BIOWA, MEDAREX APPROVED TO BEGIN TRIAL OF ANTI-CD30 ANTIBODY

BioWa and Medarex have received FDA approval for their investigational new drug application for MDX-1401, a fully human antibody that targets CD30-positive lymphomas. MDX-1401 is enhanced for greater Fc-receptor-mediated antibody activity, one critical mechanism in tumor lysis by antibodies, using BioWa's Potelligent Technology.

The dose-escalation, multidose, Phase I clinical trial is expected to enroll up to 36 patients with relapsed or refractory Hodgkin's disease. The trial is designed to establish and evaluate the safety profile and initial efficacy of MDX-1401. Preclinical in vitro studies showed that this second-generation nonfucosylated anti-CD30 antibody demonstrated enhanced antibody-dependent cellular cytotoxicity, an important mechanism of action of therapeutic antibodies, and was active in inhibiting tumor growth in in vivo xenograft models.

Antibody-dependent cellular cytotoxicity activity is an important function of the human immune system, whereby immune cells can kill cancer cells.

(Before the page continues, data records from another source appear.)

(** * Readiness / health lifecycle of the Agones sidecar

    A shallow embedding of the Go sources

      - [internal/agones/manager.go]  ([RunManager], [probeGameServer]),
      - [internal/probe/probe.go]     ([PingProbe.Probe], two-branch variant),
      - the later [PingProbe.Probe] with the explicit transport check,
      - [main.go]                     ([runMonitor], [main]),
      - the entry point of the unified sidecar ([main]),

    as programs of a small monad over an explicit world: a logical clock in
    nanoseconds, the chronological list of the actions performed so far, and
    an environment that answers every blocking call (how long it took, what
    it returned) and resolves the choice Go's [select] makes when several
    cases are ready.  Loops take fuel: the heartbeat loop and the readiness
    loop need not terminate.

    Left out: the attributes of the log lines other than "error", the
    deferred [ticker.Stop()] and [stop()], the loading of the configuration
    from the process environment, and the file API. *)

From Stdlib Require Import ZArith List String Ascii Bool Lia.
Import ListNotations.

Open Scope string_scope.
Open Scope list_scope.
Open Scope Z_scope.

(** ** Durations, errors, actions *)

(** [time.Duration] counts nanoseconds. *)
Definition Duration := Z.
Definition Second : Duration := 1000000000.

Inductive error : Type :=
| Canceled                                   (* context.Canceled *)
| NetError (msg : string)                    (* an error of package net *)
| SDKError (msg : string)                    (* an error of the Agones SDK *)
| Errorf_s (prefix : string) (arg : string)  (* fmt.Errorf("prefix%s", arg) *)
| Errorf_w (prefix : string) (cause : error) (* fmt.Errorf("prefix%w", cause) *).

(** [err.Error()]. *)
Fixpoint Error_text (e : error) : string :=
  match e with
  | Canceled => "context canceled"
  | NetError msg => msg
  | SDKError msg => msg
  | Errorf_s prefix arg => prefix ++ arg
  | Errorf_w prefix cause => prefix ++ Error_text cause
  end.

Inductive Level : Type := LevelDebug | LevelInfo | LevelWarn | LevelError.

(** The two cases of the [select] statements of the sources. *)
Inductive Case : Type := CaseDone | CaseTick.

Inductive Event : Type :=
| ELog (lvl : Level) (msg : string) (err : option error)
| ESleep (d : Duration)
| ENewTicker (d : Duration)
| ERecv (c : Case)
| EDial (network address : string) (timeout : Duration) (res : option error)
| EWrite (payload : string) (res : option error)
| ESetReadDeadline (d : Duration)
| ERead (res : option error)
| EClose
| EReady (res : option error)
| EHealth (res : option error)
| EGo
| EExit (code : Z).

(** An action together with the instant at which it was issued. *)
Definition Entry : Type := Z * Event.
Definition Trace : Type := list Entry.

(** ** The environment

    Everything the program cannot decide itself.  The replies are indexed by
    the number of environment interactions made so far ([calls] below). *)
Record Env : Type := mkEnv {
  signal_at    : option Z;                  (* arrival of SIGINT / SIGTERM *)
  sdk_connect  : option error;              (* sdk.NewSDK() *)
  lag          : nat -> N;                  (* overshoot of a sleep or wake-up *)
  pick         : nat -> Case;               (* select, when both cases are ready *)
  dial_reply   : nat -> N * option error;   (* net.DialTimeout: time taken, error *)
  write_reply  : nat -> option error;       (* conn.Write *)
  read_reply   : nat -> N * option error;   (* conn.Read *)
  ready_reply  : nat -> N * option error;   (* agonesSDK.Ready() *)
  health_reply : nat -> N * option error    (* agonesSDK.Health() *)
}.

Record World : Type := mkWorld {
  now   : Z;
  trace : Trace;
  calls : nat
}.

Definition World0 : World := mkWorld 0 [] 0.

(** ** The monad *)

Inductive Outcome (A : Type) : Type :=
| Done (a : A) (w : World)        (* returned [a] *)
| Panicked (msg : string) (w : World)
| Exited (code : Z) (w : World)   (* os.Exit *)
| Blocked (w : World)             (* waits for ever *)
| OutOfFuel (w : World).
Arguments Done {A} a w.
Arguments Panicked {A} msg w.
Arguments Exited {A} code w.
Arguments Blocked {A} w.
Arguments OutOfFuel {A} w.

Definition final {A} (o : Outcome A) : World :=
  match o with
  | Done _ w | Panicked _ w | Exited _ w | Blocked w | OutOfFuel w => w
  end.

Definition history {A} (o : Outcome A) : Trace := trace (final o).

Definition M (A : Type) : Type := Env -> World -> Outcome A.

Definition ret {A} (a : A) : M A := fun _ w => Done a w.

Definition bind {A B} (m : M A) (k : A -> M B) : M B :=
  fun env w =>
    match m env w with
    | Done a w' => k a env w'
    | Panicked msg w' => Panicked msg w'
    | Exited c w' => Exited c w'
    | Blocked w' => Blocked w'
    | OutOfFuel w' => OutOfFuel w'
    end.

Declare Scope go_scope.
Delimit Scope go_scope with go.
Notation "x <- c ;; k" := (bind c (fun x => k))
  (at level 61, c at next level, right associativity) : go_scope.
Notation "' pat <- c ;; k" := (bind c (fun x => match x with pat => k end))
  (at level 61, pat pattern, c at next level, right associativity) : go_scope.
Notation "c ;; k" := (bind c (fun _ => k))
  (at level 61, right associativity) : go_scope.
Open Scope go_scope.

(** [emit w e d]: action [e], issued now, takes [d] nanoseconds. *)
Definition emit (w : World) (e : Event) (d : Z) : World :=
  mkWorld (now w + d) (trace w ++ [(now w, e)]) (S (calls w)).

Definition out_of_fuel {A} : M A := fun _ w => OutOfFuel w.
Definition panic {A} (msg : string) : M A := fun _ w => Panicked msg w.

(** ** Primitives of the Go runtime and libraries used by the sources *)

(** [slog.Info], [slog.Warn], ...: only the message and the "error"
    attribute are kept. *)
Definition slog (lvl : Level) (msg : string) (err : option error) : M unit :=
  fun _ w => Done tt (emit w (ELog lvl msg err) 0).

(** [os.Exit]. *)
Definition os_Exit {A} (code : Z) : M A :=
  fun _ w => Exited code (emit w (EExit code) 0).

(** [time.Sleep d] pauses for at least [d]; a negative or zero [d] returns
    at once. *)
Definition Sleep (d : Duration) : M unit :=
  fun env w => Done tt (emit w (ESleep d) (Z.max 0 d + Z.of_N (lag env (calls w)))).

(** A context is represented by the instant at which it is cancelled. *)
Record Context : Type := mkContext { done_at : option Z }.

Definition ctx_done (ctx : Context) (t : Z) : bool :=
  match done_at ctx with
  | Some c => c <=? t
  | None => false
  end.

(** [signal.NotifyContext(context.Background(), SIGINT, SIGTERM)]. *)
Definition NotifyContext : M Context :=
  fun env w => Done (mkContext (signal_at env)) w.

(** [ctx.Err()]. *)
Definition ctx_Err (ctx : Context) : M (option error) :=
  fun _ w => Done (if ctx_done ctx (now w) then Some Canceled else None) w.

(** [<-ctx.Done()] outside a select. *)
Definition recv_Done (ctx : Context) : M unit :=
  fun env w =>
    match done_at ctx with
    | None => Blocked w
    | Some c =>
        let t := Z.max (now w) c in
        Done tt (mkWorld (t + Z.of_N (lag env (calls w)))
                         (trace w ++ [(t, ERecv CaseDone)]) (S (calls w)))
    end.

(** A ticker of period [period] whose channel holds, or will next hold, the
    tick of instant [next].  The channel has room for one tick: ticks that
    fire while it is full are dropped. *)
Record Ticker : Type := mkTicker { period : Duration; next : Z }.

Antibody-dependent cellular cytotoxicity activity is one important mechanism underlying the efficacy of some currently approved anti-cancer antibodies. Enhancement of this activity is in the spotlight as one promising possibility for the next generation of antibody technology.

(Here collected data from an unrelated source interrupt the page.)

Lemma loadLevel_rejects (fs : string → option (list ascii))
    (fileName : string) (h : gmap nat (list (list ascii)))
    (maxRow0 maxCol0 : Z) (player0 : Player) (text : list ascii)
    (maxRow maxCol sr sc : Z) (fin : istream) (r c : Z) (t : ascii) :
  fs fileName = Some text →
  read_header text = Some (maxRow, maxCol, sr, sc, fin) →
  maxRow * maxCol ≤ INT32_MAX →
  0 ≤ r < maxRow → 0 ≤ c < maxCol → ¬ (r = sr ∧ c = sc) →
  tile_tokens fin !! Z.to_nat (r * maxCol + c) = Some t →
  recognized t = false →
  ∃ h' player',
    loadLevel fs fileName h maxRow0 maxCol0 player0 =
      Some (h', maxRow, maxCol, player', nullptr).
Proof.
  intros Hfs Hheader Hfit Hr Hc Hne Ht Hrt.
  rewrite (loadLevel_after_header fs fileName h maxRow0 maxCol0 player0 text
             maxRow maxCol sr sc fin Hfs Hheader).
  destruct (decide (wrap32 (maxRow * maxCol) ≤ 1)); [by eexists _, _|].
  destruct (createMap_spec h maxRow maxCol) as (g0 & -> & Hrect0 & _);
    [lia..|].
  cbn [mbind option_bind]. cbv zeta.
  destruct (decide (sc >= maxCol ∨ sr >= maxRow)); [by eexists _, _|].
  destruct (decide (sc < 0 ∨ sr < 0)); [by eexists _, _|].
  destruct (read_loops h (fresh (dom h)) g0 maxRow maxCol
              (mkPlayer sr sc (treasure player0))
              (tile_tokens fin) fin "000"%char)
    as (res & -> & Hres); [done|lia|lia|done|].
  cbn [mbind option_bind].
  destruct res as [[[fin' spot'] hh]|hh]; [|by eexists _, _].
  exfalso. destruct Hres as (g & _ & _ & _ & _ & Hrec).
  destruct (Hrec r c) as (t' & Ht' & Hrt'); [done|done|lia|done|].
  congruence.
Qed.

End LoadResults.

(** ** The player tile is unique *)

Section OnePlayer.
Context `{Symbols}.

Potelligent Technology involves the reduction of the amount of fucose in the carbohydrate structure of an antibody. Research shows that Potelligent Technology significantly enhances binding affinity of antibodies for Fc receptors and increases antibody-dependent cellular cytotoxicity activity in vitro. One potential benefit of Potelligent-derived therapeutic antibodies is greater tumor-cell-killing activity than with conventional antibodies.